Borsa ‘Gezi’ öncesi seviyesine döndü

BIST 100 endeksi, Gezi olaylarının yaşandığı Mayıs 2013’ten bu yana ilk kez 92.000 puanın üzerinde kapanış yaparak önemli bir eşiği geçmiş oldu.

Borsa ‘Gezi’ öncesi seviyesine döndü

Referandumdan ‘Evet’ kararının çıkmasının ardından Türkiye piyasalarında tam anlamıyla bahar havası yaşanıyor. Yeni Türkiye ile koalisyon dönemlerinin tamamen kapanmış olması, yakalanacak istikrar ve reformlarla ekonominin hızla atağa kalkacak olması yabancı yatırımcıların Türk varlıklarına akın etmesine neden oluyor.

Borsa İstanbul’da BIST 100 endeksi, ocak ayında başlayan ralli ile 92.424 puana çıkarak 2013 yılının mayıs ayındaki Gezi olayları öncesinde gördüğü tarihi zirvesine yaklaştı.

BIST 100 endeksi, 2013 yılının mayıs ayında 93.398,33 puan ile tüm zamanların en yüksek seviyesini görmesinin ardından, Gezi olayları ile başlayan satıcılı seyrini uzun bir süre devam ettirmiş, bugüne kadar da 92.000 seviyelerini 5 kez test etse de bu seviyeleri aşamamıştı.

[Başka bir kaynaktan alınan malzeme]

(** ** Appending *)

(** [wadb_append_batch] to its return, in the schedule where the writer completes the queue
    while the caller waits. *)
Definition wadb_append_batch (table : Z) (values : list wadb_value) (count : Z) : M ingestion wadb_append_receipt :=
  s ← iw_get;
  let ticket := append_ticket s in
  _ ← append_submit table values count;
  s ← iw_get;
  _ ← writer_rounds (length (iw_queue s));
  s ← iw_get;
  match append_outcome ticket s with
  | Some r => mlift r
  | None => mfail WADB_INDETERMINATE
  end.
(** The fields of a row from column [column] on; [index] is the position of the value. *)
Fixpoint row_values (x : api_input) (fs : list wadb_field) (item : wadb_field → Z → option yyjson_val) (column index : Z)
    : M api (list wadb_value) :=
  match fs with
  | [] => mret []
  | f :: fs' =>
      v ← in_memory (wadb_json_value f (item f column) (ai_address x index));
      rest ← row_values x fs' item (column + 1) (index + 1);
      mret (v :: rest)
  end.
Definition keys_known (s : wadb_schema) (v : option yyjson_val) : bool :=
  forallb (λ m, 0 <? wadb_schema_find s m.1) (obj_members v).
Definition parse_row (x : api_input) (s : wadb_schema) (v : yyjson_val) (index : Z) : M api (list wadb_value) :=
  let fs := tl (fields s) in
  let object := is_obj (Some v) in
  if negb object && (negb (is_arr (Some v)) || negb (zlen (arr_items (Some v)) =? zlen fs)) then mfail WADB_INVALID
  else if object && negb (keys_known s (Some v)) then mfail WADB_INVALID
  else
    row_values x fs (λ f column, if object then obj_get (Some v) (f_name f) else znth (arr_items (Some v)) column) 0 index.
Fixpoint parse_rows (x : api_input) (s : wadb_schema) (l : list yyjson_val) (index : Z) : M api (list wadb_value) :=
  match l with
  | [] => mret []
  | v :: l' =>
      row ← parse_row x s v index;
      rest ← parse_rows x s l' (index + (field_count s - 1));
      mret (row ++ rest)
  end.
Definition append_rows (x : api_input) (t : Z) (root : option yyjson_val) : M api members :=
  _ ← mlift (wadb_json_allowed root "rows");
  let array := member root "rows" in
  let rows := zlen (arr_items array) in
  tb ← table_at t;
  let s := schema tb in
  if negb (is_arr array) || (rows =? 0) || (rows >? (WADB_MAX_FRAME_BYTES - 96) / row_width s) then mfail WADB_LIMIT
  else if rows * (field_count s - 1) >? WADB_HTTP_JSON_LIMIT / SIZEOF_VALUE then mfail WADB_LIMIT
  else if negb (ai_values x) then mfail WADB_NOMEM
  else
    values ← parse_rows x s (arr_items array) 0;
    rc ← in_ingestion (wadb_append_batch t values rows);
    mret [member_uint "first_sequence" (rc_first_sequence rc); member_uint "last_sequence" (rc_last_sequence rc);
          member_int "ingestion_time" (rc_ingestion_time rc); member_uint "row_count" (rc_row_count rc)].

(** ** Results *)

Definition column_members (c : wadb_result_column) : yyjson_val :=
  JObj [member_string "name" (rc_name c); member_string "type" (cstr (wadb_type_name (rc_type c)))].
(** A type outside of the enumeration has no JSON, and adding it fails. *)
Fixpoint row_members (columns : list wadb_result_column) (row : list wadb_value) : result (list yyjson_val) :=
  match columns, row with
  | c :: columns', v :: row' =>
      match wadb_json_encode_value (rc_type c) v with
      | None => Err WADB_NOMEM
      | Some j => rest ← row_members columns' row'; Ok (j :: rest)
      end
  | _, _ => Ok []
  end.
Fixpoint rows_members (columns : list wadb_result_column) (rows : list (list wadb_value)) : result (list yyjson_val) :=
  match rows with
  | [] => Ok []
  | row :: rows' =>
      j ← row_members columns row;
      rest ← rows_members columns rows';
      Ok (JArr j :: rest)
  end.
Definition scan_members (s : wadb_scan_stats) : members :=
  [member_uint "rows_scanned" (ss_rows_scanned s); member_uint "rows_returned" (ss_rows_returned s);
   member_uint "bytes_scanned" (ss_bytes_scanned s); member_uint "snapshot_sequence" (ss_snapshot_sequence s);
   member_uint "index_bytes" (ss_index_bytes s); member_uint "dictionary_bytes" (ss_dictionary_bytes s);
   member_uint "frames_scanned" (ss_frames_scanned s); member_uint "segments_scanned" (ss_segments_scanned s);
   member_uint "rebuild_bytes" (ss_rebuild_bytes s); member_uint "last_sequence" (ss_last_sequence s);
   member_bool "limit_reached" (ss_limit_reached s)].
Definition wadb_api_result (r : wadb_result) : result members :=
  rows ← rows_members (re_columns r) (re_rows r);
  Ok ([member_array "columns" (map column_members (re_columns r)); member_array "rows" rows] ++
    match re_sequences r with [] => [] | l => [member_array "sequences" (map (λ z, JStr (print_u64 z)) l)] end ++
    [member_uint "matched_rows" (re_matched_rows r); member_uint "total_groups" (re_total_groups r);
     member_bool "has_more" (re_has_more r); member_object "stats" (scan_members (re_stats r))]).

Mayıs 2013’ten bu yana ilk kez 92.000 puanın üzerinde kapanış yaparak, TL bazında önemli bir eşiği geçen BIST 100 endeksi, dolar bazında bakıldığında ise halen çok önemli bir getiri potansiyeline sahip görünüyor. Mayıs 2013’te dolar bazında 50.860 puanı gören BIST 100 endeksi, bu yılki rallisine karşın halen 25.300 seviyelerinde bulunuyor.

Tarihsel olarak bakıldığında dolar bazlı BIST 100 endeksinin zirvesinin 50.000-51.000 bandı, taban seviyesinin ise 20.000-22.000 bandında oluştuğu görülüyor.

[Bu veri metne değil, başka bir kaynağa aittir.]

(** ** Replies *)

(** What a call of the library returns: it gives the connection up, a response is on its
    way, or the request goes on. *)
Inductive verdict := Dropped | Answered | Continue.

(** What happens to a reply on its way to the library: if its holder and its response could
    be allocated, and if the library took it. *)
Record delivery := Delivery {
  dl_holder : bool;
  dl_response : bool;
  dl_queued : bool;
}.
Definition release_response (reserved : Z) (s : server) : server :=
  with_budgets (hs_upload_bytes s) (u64 (hs_response_bytes s - reserved)) (hs_held s) s.
(** A response that the library did not take is released at once. *)
Definition send_reply (id : Z) (d : delivery) (s : server) : verdict * server :=
  let r := the_request id s in
  let length := re_length (hr_reply r) in
  if (hr_charge r =? 0) && (length >? u64 (RESPONSE_BUDGET - hs_response_bytes s)) then (Dropped, s)
  else
    let s :=
      if hr_charge r =? 0 then
        put_request id (with_reply (hr_reply r) length r)
          (with_budgets (hs_upload_bytes s) (u64 (hs_response_bytes s + length)) (hs_held s) s)
      else s in
    let r := the_request id s in
    if negb (dl_holder d) then (Dropped, s)
    else
      let reserved := if hr_charge r =? 0 then 0 else length in
      let s := put_request id (with_reply no_reply 0 r) s in
      if negb (dl_response d) then (Dropped, release_response reserved s)
      else if dl_queued d then (Answered, with_budgets (hs_upload_bytes s) (hs_response_bytes s) (hs_held s ++ [reserved]) s)
      else (Dropped, release_response reserved s).
(** The library is done with the response at position [i]. *)
Definition response_released (i : nat) (s : server) : server :=
  match hs_held s !! i with
  | Some reserved => release_response reserved (with_budgets (hs_upload_bytes s) (hs_response_bytes s) (delete i (hs_held s)) s)
  | None => s
  end.
(** [text] and [strdup] are what [wadb_http_error] can allocate. *)
Definition error_reply (id status : Z) (text : option (list Z)) (strdup : bool) (d : delivery) (s : server) : verdict * server :=
  let r := the_request id s in
  send_reply id d (put_request id (with_reply (wadb_http_error status text strdup) (hr_charge r) r) s).
Definition completed (id : Z) (s : server) : server :=
  match hs_requests s !! id with
  | None => s
  | Some r =>
      with_requests (delete id)
        (with_budgets (u64 (hs_upload_bytes s - hr_capacity r)) (u64 (hs_response_bytes s - hr_charge r)) (hs_held s) s)
  end.

(** ** Bodies *)

(** [alloc] is the outcome of [realloc]. *)
Definition reserve_body (id need : Z) (alloc : bool) (s : server) : bool * server :=
  let r := the_request id s in
  if need >? WADB_HTTP_BODY_LIMIT then (false, s)
  else if need <=? hr_capacity r then (true, s)
  else
    let cap := if hr_capacity r =? 0 then 4096 else hr_capacity r * 2 in
    let cap := if cap <? need then need else cap in
    let cap := if cap >? WADB_HTTP_BODY_LIMIT then WADB_HTTP_BODY_LIMIT else cap in
    if u64 (cap - hr_capacity r) >? u64 (UPLOAD_BUDGET - hs_upload_bytes s) then (false, s)
    else if negb alloc then (false, s)
    else
      (true, put_request id (with_upload (hr_body r) cap r)
               (with_budgets (u64 (hs_upload_bytes s + (cap - hr_capacity r))) (hs_response_bytes s) (hs_held s) s)).

(** ** The work queue *)

Definition queue_push (id : Z) (q : work_queue) : work_queue :=
  WorkQueue (wr (wq_ring q) ((wq_head q + wq_count q) `mod` QUEUE_LIMIT) id) (wq_head q) (wq_count q + 1).
Definition queue_pop (q : work_queue) : Z * work_queue :=
  (rd (wq_ring q) (wq_head q), WorkQueue (wq_ring q) ((wq_head q + 1) `mod` QUEUE_LIMIT) (wq_count q - 1)).
(** The first section of the loop of [worker]: no request to take is [None]. *)
Definition worker_take (s : server) : option (Z * server) :=
  if wq_count (hs_queue s) =? 0 then None
  else let '(id, q) := queue_pop (hs_queue s) in Some (id, with_queue q (id :: hs_working s) s).
(** The section after [wadb_api_dispatch], which made [reply]: what was reserved and is not
    used is given back. *)
Definition worker_done (id : Z) (reply : wadb_http_reply) (s : server) : server :=
  let r := the_request id s in
  let unused := u64 (hr_charge r - re_length reply) in
  with_queue (hs_queue s) (filter (λ k, k ≠ id) (hs_working s))
    (put_request id (with_flags (hr_queued r) true (with_reply reply (re_length reply) r))
       (with_budgets (hs_upload_bytes s) (u64 (hs_response_bytes s - unused)) (hs_held s) s)).

(** ** Headers and arguments *)

(** A header of the request: the value may be missing. *)
Definition header : Type := list Z * option (list Z).
Definition lower (c : Z) : Z := if (65 <=? c) && (c <=? 90) then c + 32 else c.
Definition same_name (a b : list Z) : bool := bytes_eqb (map lower a) (map lower b).
Definition single_headers : list (list Z) :=
  [cstr "Host"; cstr "Origin"; cstr "Authorization"; cstr "X-CSRF-Token"; cstr "Content-Type"; cstr "Cookie"; cstr "Last-Event-ID";
   cstr "Content-Length"; cstr "Content-Encoding"].
(** The iteration over all headers: the counts of the nine names, or [None] when one of
    them came twice or a text has a terminator inside. *)
Definition no_terminator (s : list Z) : bool := zlen (c_string s) =? zlen s.
Fixpoint check_headers (l : list header) (counts : list Z) : option (list Z) :=
  match l with
  | [] => Some counts
  | (key, value) :: l' =>
      if negb (no_terminator key) || negb (match value with Some v => no_terminator v | None => false end) then None
      else
        let counts := zip_with (λ name n, if same_name key name then n + 1 else n) single_headers counts in
        if existsb (λ n, n >? 1) counts then None else check_headers l' counts
  end.
(** The values that [MHD_lookup_connection_value] finds. *)
Record connection := Connection {
  cn_headers : list header;
  cn_host : list Z;
  cn_origin : option (list Z);
  cn_site : option (list Z);
  cn_size : option (list Z);
  cn_transfer : option (list Z);
  cn_type : option (list Z);
  cn_authorization : option (list Z);
  cn_session : option (list Z);
  cn_csrf : option (list Z);
  cn_arguments : list header;
}.
Fixpoint query_arguments (l : list header) (acc : members) : result members :=
  match l with
  | [] => Ok acc
  | (key, value) :: l' =>
      match value with
      | None => Err WADB_INVALID
      | Some v =>
          if (zlen key =? 0) || (zlen key >=? WADB_NAME_CAP) || (zlen v >? 128) || negb (no_terminator key) || negb (no_terminator v) ||
             (zlen acc >=? 16) || existsb (λ m, bytes_eqb m.1 key) acc then Err WADB_INVALID
          else query_arguments l' (acc ++ [(key, JStr v)])
      end
  end.
(** The JSON of the arguments becomes the body of a GET; [opened] is the outcome of
    [wadb_json_init], [finish] what [wadb_json_finish] makes of members or of an error,
    [overload] the reply to a full budget. *)
Definition arguments (id : Z) (l : list header) (opened : result unit) (finish : Z → result members → wadb_http_reply)
    (overload : wadb_http_reply) (alloc : bool) (s : server) : bool * server :=
  let r := the_request id s in
  let refuse answer s := (false, put_request id (with_reply answer (hr_charge r) (the_request id s)) s) in
  let found := _ ← opened; query_arguments l [] in
  let found := match found with
               | Ok acc => if negb (text_is (hr_method r) "GET") && negb (zlen acc =? 0) then Err WADB_INVALID else Ok acc
               | Err e => Err e end in
  match found with
  | Err e => refuse (finish 400 (Err e)) s
  | Ok acc =>
      if negb (text_is (hr_method r) "GET") then (true, s)
      else
        let answer := finish 200 (Ok acc) in
        if re_status answer >=? 400 then refuse answer s
        else
          let '(ok, s) := reserve_body id (re_length answer) alloc s in
          if ok : bool then (true, let r := the_request id s in put_request id (with_upload (default [] (re_body answer)) (hr_capacity r) r) s)
          else refuse overload s
  end.

(** ** Admission *)

(** What the environment decides during one call: allocations, the text of errors by their
    status, what becomes of a reply, random bytes of a login, the JSON library's reading of
    the body and what [wadb_json_finish] makes of members or an error, and if the socket of
    a stream could be set up. *)
Record access_input := AccessInput {
  xi_alloc : bool;
  xi_text : Z → option (list Z);
  xi_strdup : bool;
  xi_delivery : delivery;
  xi_body_alloc : bool;
  xi_opened : result unit;
  xi_random_session : list Z;
  xi_random_csrf : list Z;
  xi_parsed : list Z → result (option yyjson_val);
  xi_finish : Z → result members → wadb_http_reply;
  xi_socket : bool;
}.
Definition refuse (x : access_input) (id status : Z) (s : server) : verdict * server :=
  error_reply id status (xi_text x status) (xi_strdup x) (xi_delivery x) s.
Definition is_public (post : bool) (path : list Z) : bool :=
  (negb post && (text_is path "/" || text_is path "/app.js" || text_is path "/style.css")) || (post && text_is path "/api/v1/session").
Definition secret_text (v : option (list Z)) : list Z :=
  match v with Some t => if zlen t =? 64 then t else [] | None => [] end.
(** The checks of the headers, in their order: the status of a refusal, or nothing. *)
Definition headers_refused (s : server) (post : bool) (cn : connection) : option Z :=
  match check_headers (cn_headers cn) (zrep 9 0) with
  | None => Some 400
  | Some counts =>
      let declared := match cn_size cn with Some t => wadb_decimal_u64 t | None => Some 0 end in
      if negb (rd counts 0 =? 1) then Some 400
      else if negb (bytes_eqb (cn_host cn) (hs_host s)) ||
              negb (match cn_origin cn with Some o => bytes_eqb o (hs_origin s) | None => true end) ||
              negb (match cn_site cn with Some v => text_is v "same-origin" || text_is v "none" | None => true end) then Some 403
      else if negb (rd counts 8 =? 0) then Some 415
      else
        match declared with
        | None => Some 413
        | Some n =>
            if n >? WADB_HTTP_BODY_LIMIT then Some 413
            else if negb post && (negb (n =? 0) || bool_decide (is_Some (cn_transfer cn))) then Some 400
            else if post && negb (match cn_type cn with
                                  | Some t => text_is t "application/json" || text_is t "application/json; charset=utf-8"
                                  | None => false end) then Some 415
            else None
        end
  end.
(** Who the client is: with the administrator's token, or with a session, which for a POST
    needs its CSRF token too. *)
Definition authenticate (post : bool) (cn : connection) (s : server) : bool * bool * server :=
  let session := secret_text (cn_session cn) in
  let csrf := secret_text (cn_csrf cn) in
  if wadb_auth_bearer (hs_auth s).1 (cn_authorization cn) then (true, true, s)
  else
    let '(found, auth) := wadb_auth_session (Some session) (Some csrf) post (hs_auth s) in
    (false, match found with Ok (Some _) => true | _ => false end, with_auth auth s).
(** The first call of [access_request] for a request, whose address is [id]. *)
Definition access_begin (x : access_input) (id : Z) (path method : list Z) (cn : connection) (s : server) : verdict * server :=
  if negb (xi_alloc x) then (Dropped, s)
  else
    let s := put_request id new_request s in
    if negb (hs_ready s && negb (hs_stopping s)) then refuse x id 503 s
    else if (zlen path >=? 256) || (zlen method >=? 8) then refuse x id 400 s
    else
      let start := HttpRequest path method [] [] false false false false 0 [] 0 no_reply [] in
      let s := put_request id start s in
      let post := text_is method "POST" in
      if negb (text_is method "GET") && negb post then refuse x id 405 s
      else
        match headers_refused s post cn with
        | Some status => refuse x id status s
        | None =>
            let '(bearer, authorized, s) := authenticate post cn s in
            let r := HttpRequest path method (secret_text (cn_session cn)) (secret_text (cn_csrf cn)) bearer authorized false false
                       0 [] 0 no_reply [] in
            let s := put_request id r s in
            if negb (is_public post path) && negb authorized then refuse x id 401 s
            else
              let overload := wadb_http_error 429 (xi_text x 429) (xi_strdup x) in
              let '(ok, s) := arguments id (cn_arguments cn) (xi_opened x) (xi_finish x) overload (xi_body_alloc x) s in
              if ok : bool then (Continue, s) else send_reply id (xi_delivery x) s
        end.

İş Yatırım Araştırma Direktörü Serhat Gürleyen dünyadan ve iç dinamiklerden kaynaklanan nedenlerle, emsallerine göre ucuz kalan Borsa İstanbul’a yatırımcı ilgisinin arttığını kaydetti. Küresel tahvil piyasasında 10 yıllık tahvil faizlerindeki gevşemenin pay piyasalarını desteklediğini söyleyen Gürleyen, doların diğer para birimleri karşısında değerleneceği beklentilerinin de azaldığını kaydetti.

“Türkiye ekonomisine ilişkin büyüme beklentisini yükselttik”

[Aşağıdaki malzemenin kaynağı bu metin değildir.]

(** * Evidence link checker: a shallow embedding of
      [scripts/validate-evidence-links.py]

    The script reads the rule dataset, extracts the evidence URLs, probes each
    one (HEAD, then GET when needed), retries transient failures and prints a
    sorted report.  The development below follows the script function by
    function.

    Conventions of the model.
    - Python [str] values are Rocq [string]s: sequences of 8-bit code points,
      read as the Latin-1 range of Unicode.  [isspace], [lower] and the
      regular-expression classes are the Python ones restricted to that range.
    - Python [int] is [Z]; [None]-able fields are [option]s.
    - The three regular-expression operations the script uses ([search],
      [sub], group 1) are interpreted by a small backtracking matcher with
      Python's priorities (leftmost start, greedy and lazy repetition,
      ordered alternation).
    - The network, the codec registry, [urlparse], the clock and float
      multiplication are library code: they are parameters of the sections
      that need them.  Exceptions that the script does not catch end the
      process with a traceback and are not part of the model. *)

From Stdlib Require Import Ascii String ZArith Lia.
From Stdlib.Strings Require Import Byte.
From stdpp Require Import gmap strings list sorting pretty.

Open Scope string_scope.
Open Scope list_scope.
Open Scope Z_scope.

(** ** Text primitives *)

Module Text.

Definition text := list ascii.

Definition chars (s : string) : text := list_ascii_of_string s.
Definition str (t : text) : string := string_of_list_ascii t.

Definition code (c : ascii) : nat := nat_of_ascii c.

Definition between (lo hi n : nat) : bool := Nat.leb lo n && Nat.leb n hi.

(** [str.isspace] and the class [\s] of [re] on code points below 256:
    TAB..CR, FS..US, SPACE, NEL and NBSP. *)
Definition isspace (c : ascii) : bool :=
  let n := code c in
  between 9 13 n || between 28 32 n || Nat.eqb n 133 || Nat.eqb n 160.

(** [str.lower] on one code point below 256: A..Z and the accented capitals
    192..222 (the multiplication sign 215 excepted) move up by 32. *)
Definition lower_char (c : ascii) : ascii :=
  let n := code c in
  if between 65 90 n || (between 192 222 n && negb (Nat.eqb n 215))
  then ascii_of_nat (n + 32) else c.

Definition lower_text (t : text) : text := map lower_char t.
Definition lower (s : string) : string := str (lower_text (chars s)).

Fixpoint starts_with (p t : text) : bool :=
  match p, t with
  | [], _ => true
  | _ :: _, [] => false
  | a :: p', b :: t' => if decide (a = b) then starts_with p' t' else false
  end.

(** [needle in hay] on strings. *)
Fixpoint contains_text (needle hay : text) : bool :=
  starts_with needle hay ||
  match hay with
  | [] => false
  | _ :: hay' => contains_text needle hay'
  end.

Definition contains (needle hay : string) : bool :=
  contains_text (chars needle) (chars hay).

(** [str.strip(set)] with the set given as a predicate. *)
Fixpoint lstrip_by (p : ascii -> bool) (t : text) : text :=
  match t with
  | c :: t' => if p c then lstrip_by p t' else t
  | [] => []
  end.

Definition rstrip_by (p : ascii -> bool) (t : text) : text :=
  rev (lstrip_by p (rev t)).

Definition strip_by (p : ascii -> bool) (t : text) : text :=
  rstrip_by p (lstrip_by p t).

(** [s.strip()] *)
Definition strip (s : string) : string := str (strip_by isspace (chars s)).

(** Truthiness of a string, and [a or b] on an optional string. *)
Definition nonempty (s : string) : bool :=
  match s with EmptyString => false | _ => true end.

Definition or_else (a : option string) (b : string) : string :=
  match a with
  | Some s => if nonempty s then s else b
  | None => b
  end.

End Text.

Import Text.

(** ** Regular expressions

    The fragment of Python's [re] that the script's five patterns use:
    single characters and character classes, sequence, ordered alternation,
    greedy and lazy repetition of a class, an optional group, and one capture
    group.  The matcher is a backtracking matcher in continuation-passing
    style: it tries the alternatives in Python's order and the first complete
    match wins. *)

Module Re.

Inductive regex : Type :=
| Eps
| Chr (p : ascii -> bool)
| Seq (a b : regex)
| Alt (a b : regex)
| Star (p : ascii -> bool)
| LazyStar (p : ascii -> bool)
| Group (r : regex).

(** [p+] and [(?:r)?] *)
Definition Plus (p : ascii -> bool) : regex := Seq (Chr p) (Star p).
Definition Opt (r : regex) : regex := Alt r Eps.

(** Character tests: a literal, a literal under [re.IGNORECASE], the
    negated class [[^c]], [\s], and [.] under [re.DOTALL]. *)
Definition is_char (c x : ascii) : bool := bool_decide (x = c).
Definition is_char_ci (c x : ascii) : bool :=
  bool_decide (lower_char x = lower_char c).
Definition not_char (c x : ascii) : bool := negb (is_char c x).
Definition any_char (_ : ascii) : bool := true.

Fixpoint word_of (test : ascii -> ascii -> bool) (w : text) : regex :=
  match w with
  | [] => Eps
  | [c] => Chr (test c)
  | c :: w' => Seq (Chr (test c)) (word_of test w')
  end.

Definition lit (w : string) : regex := word_of is_char (chars w).
Definition lit_ci (w : string) : regex := word_of is_char_ci (chars w).

Section Matcher.
Context {A : Type}.

(** A continuation receives the capture of group 1 so far and the rest
    of the input. *)
Definition cont : Type := option text -> text -> option A.

Fixpoint star_greedy (p : ascii -> bool) (cap : option text) (k : cont)
    (s : text) : option A :=
  match s with
  | c :: s' =>
      if p c then
        match star_greedy p cap k s' with
        | Some x => Some x
        | None => k cap s
        end
      else k cap s
  | [] => k cap s
  end.

Fixpoint star_lazy (p : ascii -> bool) (cap : option text) (k : cont)
    (s : text) : option A :=
  match k cap s with
  | Some x => Some x
  | None =>
      match s with
      | c :: s' => if p c then star_lazy p cap k s' else None
      | [] => None
      end
  end.

Fixpoint run (r : regex) (cap : option text) (s : text) (k : cont)
    : option A :=
  match r with
  | Eps => k cap s
  | Chr p =>
      match s with
      | c :: s' => if p c then k cap s' else None
      | [] => None
      end
  | Seq a b => run a cap s (fun cap' s' => run b cap' s' k)
  | Alt a b =>
      match run a cap s k with
      | Some x => Some x
      | None => run b cap s k
      end
  | Star p => star_greedy p cap k s
  | LazyStar p => star_lazy p cap k s
  | Group r' =>
      run r' cap s
        (fun _ s' => k (Some (take (length s - length s') s)) s')
  end.
End Matcher.

(** [pattern.match(s)]: group 1 and the input left after the match. *)
Definition match_at (r : regex) (s : text) : option (option text * text) :=
  run r None s (fun cap rest => Some (cap, rest)).

(** [pattern.search(s)]: the leftmost match; returns the text before the
    match, group 1, and the text after the match. *)
Fixpoint search (r : regex) (s : text)
    : option (text * option text * text) :=
  match match_at r s with
  | Some (g, rest) => Some ([], g, rest)
  | None =>
      match s with
      | [] => None
      | c :: s' =>
          match search r s' with
          | Some (pre, g, rest) => Some (c :: pre, g, rest)
          | None => None
          end
      end
  end.

(** [pattern.sub(repl, s)] for a pattern that cannot match the empty
    string (both patterns given to [sub] start with a mandatory character):
    every leftmost non-overlapping match is replaced by [repl].  [skip]
    counts the characters of the current match still to be dropped. *)
Fixpoint sub_go (r : regex) (repl : text) (skip : nat) (s : text) : text :=
  match s with
  | [] => []
  | c :: s' =>
      match skip with
      | S n => sub_go r repl n s'
      | O =>
          match match_at r s with
          | Some (_, rest) =>
              match (length s - length rest)%nat with
              | S n => repl ++ sub_go r repl n s'
              | O => c :: sub_go r repl 0 s'
              end
          | None => c :: sub_go r repl 0 s'
          end
      end
  end.

Definition sub (r : regex) (repl : text) (s : text) : text :=
  sub_go r repl 0 s.

End Re.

Halk oylamasında “evet” sonucu çıkması sonrasında yatırımcılar ve iş adamları düzeyinde beklentilerin daha iyiye gittiğine dikkati çeken Gürleyen, borsanın da bunu fiyatladığını ifade etti.

Gürleyen şu anda konjonktürün Türkiye ekonomisi ve piyasaları için olumlu olduğuna değinerek, “Faizlerin çok artmadığı, küresel ekonominin çok hızlı büyümediği, petrol fiyatlarının düşük seyrettiği ortam Türkiye ekonomisi için iyimserliği artıran bir ortama işaret ediyor” ifadesini kullandı.

Halk oylaması sonrası ekonomi yönetiminin açıklamaları ve küresel ekonominin piyasaları desteklediğini aktaran Gürleyen, bu gelişmelerle Türkiye’ye ilişkin 2017 yılı büyüme tahminlerini yüzde 3,8’e yükselttiklerini, BIST 100 endeksinde ise 95.000 hedeflerini şimdilik koruduklarını dile getirdi.

Gürleyen, indirgenmiş nakit akımına göre incelendiğinde ise son hesaplamalarla BIST 100 endeksinin hedef değer olarak 97.000 seviyesine işaret ettiğini ve bunun biraz daha da yükselebileceğine dikkati çekerek, kısa vadeli işlemlerde Borsa İstanbul’da alım yönündeki tavsiyelerini devam ettirdiklerini kaydetti.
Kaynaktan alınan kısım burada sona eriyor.